(Records shown begins)

(* ===== verification/Base64Props.v ===== *)
(** * Properties of the base64 codec *)

From S2P Require Import Prelude Base64.

(** Checking a property of all bytes (of all pairs of bytes) by evaluation. *)
Lemma forall_u8 (P : Z -> bool) :
  forallb (fun n => P (Z.of_nat n)) (seq 0 256) = true -> forall v, is_u8 v -> P v = true.
Proof.
  intros H v Hv. rewrite forallb_forall in H. unfold is_u8 in Hv.
  rewrite <- (Z2Nat.id v) by lia. apply H, in_seq. lia.
Qed.

(** Bits at a concrete position: push [testbit] to the variables. *)
Ltac bit_at :=
  repeat first
    [ rewrite Z.land_spec | rewrite Z.lor_spec | rewrite Z.shiftr_spec by lia | rewrite Z.shiftl_spec by lia
    | rewrite testbit_u8 by lia
    | match goal with |- context [Z.testbit ?x ?e] => rewrite (Z.testbit_neg_r x e) by lia end ];
  repeat match goal with
  | |- context [Z.testbit ?x ?e] =>
      first [ match x with Zpos _ => idtac end; let v := eval vm_compute in (Z.testbit x e) in change (Z.testbit x e) with v
            | let e' := eval vm_compute in e in progress change (Z.testbit x e) with (Z.testbit x e') ]
  | |- context [?i <? 8] => let v := eval vm_compute in (i <? 8) in change (i <? 8) with v
  end;
  cbn [andb orb];
  repeat match goal with |- context [Z.testbit ?x ?e] => destruct (Z.testbit x e) end; try reflexivity.

(** Two integers below 2^8 are equal when their eight bits are. *)
Lemma byte_ext a b : is_u8 a -> is_u8 b ->
  (forall k, In k [0; 1; 2; 3; 4; 5; 6; 7] -> Z.testbit a k = Z.testbit b k) -> a = b.
Proof.
  intros Ha Hb H. apply z_ext. intros k Hk. destruct (decide (k < 8)).
  - apply H. simpl. lia.
  - unfold is_u8 in *. by rewrite !(testbit_small _ 8 k) by lia.
Qed.

Ltac bytes := apply byte_ext; auto with fw; intros k Hk; simpl in Hk; decompose [or] Hk; subst; try done; bit_at.

(** ** Values *)

(** The alphabet is decoded to its positions, padding and line ends are skipped. *)
Lemma decode_encode_value past v : 0 <= v < 64 ->
  base64_decode_value_signed past (s8 (base64_encode_value v)) = v.
Proof.
  intros Hv.
  assert (forallb (fun n => base64_decode_value_signed past (s8 (base64_encode_value (Z.of_nat n))) =? Z.of_nat n)
            (seq 0 64) = true) as H by (vm_compute; reflexivity).
  rewrite forallb_forall in H. specialize (H (Z.to_nat v)). rewrite Z2Nat.id in H by lia.
  apply Z.eqb_eq, H, in_seq. lia.
Qed.

Lemma decode_value_range past v :
  is_u8 v -> v <> 123 -> -2 <= base64_decode_value_signed past (s8 v) < 64.
Proof.
  intros Hv Hne.
  assert (forall n, is_u8 n -> (n =? 123) || ((-2 <=? base64_decode_value_signed past (s8 n))
            && (base64_decode_value_signed past (s8 n) <? 64)) = true) as H
    by (apply forall_u8; vm_compute; reflexivity).
  specialize (H v Hv). lia.
Qed.

(** ** The output buffer *)

Lemma store_ok i v m : (i < length m)%nat -> store i v m = Some (<[i := u8 v]> m).
Proof. intros H. unfold store. by rewrite (proj2 (Nat.ltb_lt _ _)). Qed.

Lemma store_at pre x post v : store (length pre) v (pre ++ x :: post) = Some (pre ++ u8 v :: post).
Proof. rewrite store_ok by (rewrite length_app; simpl; lia).
  by rewrite insert_app_r_alt, Nat.sub_diag by lia. Qed.

Lemma store_next pre x y post v : store (length pre + 1) v (pre ++ x :: y :: post) = Some (pre ++ x :: u8 v :: post).
Proof.
  replace (length pre + 1)%nat with (length (pre ++ [x])) by (rewrite length_app; done).
  change (x :: y :: post) with ([x] ++ y :: post). rewrite app_assoc, store_at. by rewrite <- app_assoc.
Qed.

Lemma load_at pre x post : load (length pre) (pre ++ x :: post) = Some x.
Proof. unfold load. apply list_lookup_middle. done. Qed.

(** One fragment at the end of the part [pre] that is already decoded. *)
Lemma fragment_a f pre x post :
  decode_fragment f step_a (pre ++ x :: post) (length pre) =
    Some (step_b, pre ++ u8 (Z.shiftl (Z.land f 0x3f) 2) :: post, length pre).
Proof. unfold decode_fragment. by rewrite store_at. Qed.

Lemma fragment_b f pre x y post :
  decode_fragment f step_b (pre ++ x :: y :: post) (length pre) =
    Some (step_c, pre ++ u8 (Z.lor x (Z.shiftr (Z.land f 0x30) 4))
                      :: u8 (Z.shiftl (Z.land f 0xf) 4) :: post, length pre + 1)%nat.
Proof. unfold decode_fragment. rewrite load_at. simpl. rewrite store_at. simpl. by rewrite store_next. Qed.

Lemma fragment_c f pre x y post :
  decode_fragment f step_c (pre ++ x :: y :: post) (length pre) =
    Some (step_d, pre ++ u8 (Z.lor x (Z.shiftr (Z.land f 0x3c) 2))
                      :: u8 (Z.shiftl (Z.land f 0x3) 6) :: post, length pre + 1)%nat.
Proof. unfold decode_fragment. rewrite load_at. simpl. rewrite store_at. simpl. by rewrite store_next. Qed.

Lemma fragment_d f pre x post :
  decode_fragment f step_d (pre ++ x :: post) (length pre) =
    Some (step_a, pre ++ u8 (Z.lor x (Z.land f 0x3f)) :: post, length pre + 1)%nat.
Proof. unfold decode_fragment. rewrite load_at. simpl. by rewrite store_at. Qed.

(** Reading a character of the alphabet. *)
Lemma loop_value past v l st m p : 0 <= v < 64 ->
  decode_loop past (base64_encode_value v :: l) st m p =
    ('(st, m, p) ← decode_fragment v st m p; decode_loop past l st m p).
Proof.
  intros Hv. cbn [decode_loop]. rewrite decode_encode_value by done.
  by rewrite (proj2 (Z.ltb_ge v 0)) by lia.
Qed.

Lemma loop_skip past l st m p :
  decode_loop past (10 :: l) st m p = decode_loop past l st m p /\
  decode_loop past (61 :: l) st m p = decode_loop past l st m p.
Proof. done. Qed.

(** ** The four sextets of three bytes *)

Definition sx0 (a : Z) : Z := Z.shiftr (Z.land a 0x0fc) 2.
Definition sx1 (a b : Z) : Z := Z.lor (Z.shiftl (Z.land a 0x003) 4) (Z.shiftr (Z.land b 0x0f0) 4).
Definition sx2 (b c : Z) : Z := Z.lor (Z.shiftl (Z.land b 0x00f) 2) (Z.shiftr (Z.land c 0x0c0) 6).
Definition sx3 (c : Z) : Z := Z.shiftr (Z.land c 0x03f) 0.

(** A value with only the low six bits is a sextet. *)
Lemma six_bits v : 0 <= v -> (forall k, 6 <= k -> Z.testbit v k = false) -> 0 <= v < 64.
Proof.
  intros H0 H. split; [done |]. destruct (decide (v = 0)) as [->|]; [lia |].
  change 64 with (2 ^ 6). apply Z.log2_lt_pow2; [lia |].
  destruct (decide (Z.log2 v < 6)) as [|Hge]; [done | exfalso].
  pose proof (Z.bit_log2 v ltac:(lia)) as Hb. rewrite H in Hb by lia. done.
Qed.

Lemma mask_range a m n : 0 <= a -> 0 <= m -> 0 <= Z.shiftr (Z.land a m) n.
Proof. intros. apply Z.shiftr_nonneg, Z.land_nonneg. lia. Qed.

Lemma sx0_range a : is_u8 a -> 0 <= sx0 a < 64.
Proof.
  intros Ha. unfold is_u8 in Ha. apply six_bits; [apply mask_range; lia |].
  intros k Hk. unfold sx0. rewrite Z.shiftr_spec, Z.land_spec by lia.
  by rewrite (testbit_small a 8) by lia.
Qed.

Lemma sx3_range a : is_u8 a -> 0 <= sx3 a < 64.
Proof.
  intros Ha. unfold is_u8 in Ha. apply six_bits; [apply mask_range; lia |].
  intros k Hk. unfold sx3. rewrite Z.shiftr_spec, Z.land_spec by lia.
  rewrite (testbit_small 0x3f 6) by lia. apply andb_false_r.
Qed.

Lemma lor_range a b m n p q :
  0 <= m < 2 ^ (6 - p) -> 0 <= p <= 6 -> 0 <= n < 2 ^ (6 + q) -> 0 <= q -> 0 <= a -> 0 <= b ->
  0 <= Z.lor (Z.shiftl (Z.land a m) p) (Z.shiftr (Z.land b n) q) < 64.
Proof.
  intros Hm Hp Hn Hq Ha Hb. apply six_bits.
  - apply Z.lor_nonneg. split; [apply Z.shiftl_nonneg, Z.land_nonneg; lia | apply mask_range; lia].
  - intros k Hk. rewrite Z.lor_spec, Z.shiftl_spec, Z.shiftr_spec, !Z.land_spec by lia.
    rewrite (testbit_small m (6 - p)), (testbit_small n (6 + q)) by lia. by rewrite !andb_false_r.
Qed.

Lemma sx1_range a b : is_u8 a -> is_u8 b -> 0 <= sx1 a b < 64.
Proof. unfold is_u8. intros. apply lor_range; lia. Qed.
Lemma sx2_range a b : is_u8 a -> is_u8 b -> 0 <= sx2 a b < 64.
Proof. unfold is_u8. intros. apply lor_range; lia. Qed.

Lemma join_ab a b : is_u8 a ->
  u8 (Z.lor (u8 (Z.shiftl (Z.land (sx0 a) 0x3f) 2)) (Z.shiftr (Z.land (sx1 a b) 0x30) 4)) = a.
Proof. intros Ha. unfold sx0, sx1. bytes. Qed.

(** The low half of the second sextet does not depend on the first byte. *)
Lemma sx1_low a b :
  u8 (Z.shiftl (Z.land (sx1 a b) 0xf) 4) = u8 (Z.shiftl (Z.shiftr (Z.land b 0xf0) 4) 4).
Proof. unfold sx1. bytes. Qed.

Lemma join_bc b c : is_u8 b ->
  u8 (Z.lor (u8 (Z.shiftl (Z.shiftr (Z.land b 0xf0) 4) 4)) (Z.shiftr (Z.land (sx2 b c) 0x3c) 2)) = b.
Proof. intros Hb. unfold sx2. bytes. Qed.

Lemma join_c b c : is_u8 c ->
  u8 (Z.lor (u8 (Z.shiftl (Z.land (sx2 b c) 0x3) 6)) (Z.land (sx3 c) 0x3f)) = c.
Proof. intros Hc. unfold sx2, sx3. bytes. Qed.

(** ** Decoding what was encoded *)

Lemma decode_two past a b l pre x y post : is_u8 a -> is_u8 b ->
  decode_loop past (base64_encode_value (sx0 a) :: base64_encode_value (sx1 a b) :: l)
      step_a (pre ++ x :: y :: post) (length pre) =
    decode_loop past l step_c
      ((pre ++ [a]) ++ u8 (Z.shiftl (Z.shiftr (Z.land b 0xf0) 4) 4) :: post) (length (pre ++ [a])).
Proof.
  intros Ha Hb. rewrite loop_value, fragment_a by (by apply sx0_range). cbn [mbind option_bind].
  rewrite loop_value, fragment_b by (by apply sx1_range). cbn [mbind option_bind].
  rewrite join_ab, sx1_low by done. rewrite length_app. by rewrite <- app_assoc.
Qed.

Lemma decode_third past b c l pre y post : is_u8 b -> is_u8 c ->
  decode_loop past (base64_encode_value (sx2 b c) :: l) step_c
      (pre ++ u8 (Z.shiftl (Z.shiftr (Z.land b 0xf0) 4) 4) :: y :: post) (length pre) =
    decode_loop past l step_d
      ((pre ++ [b]) ++ u8 (Z.shiftl (Z.land (sx2 b c) 0x3) 6) :: post) (length (pre ++ [b])).
Proof.
  intros Hb Hc. rewrite loop_value, fragment_c by (by apply sx2_range). cbn [mbind option_bind].
  rewrite join_bc by done. rewrite length_app. by rewrite <- app_assoc.
Qed.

(Records shown ends)

Transcribe the entries above word for word, from the first line through the line containing "Lemma forall_u8 (P", and nothing else.

(* ===== verification/Base64Props.v ===== *)
(** * Properties of the base64 codec *)

From S2P Require Import Prelude Base64.

(** Checking a property of all bytes (of all pairs of bytes) by evaluation. *)
Lemma forall_u8 (P : Z -> bool) :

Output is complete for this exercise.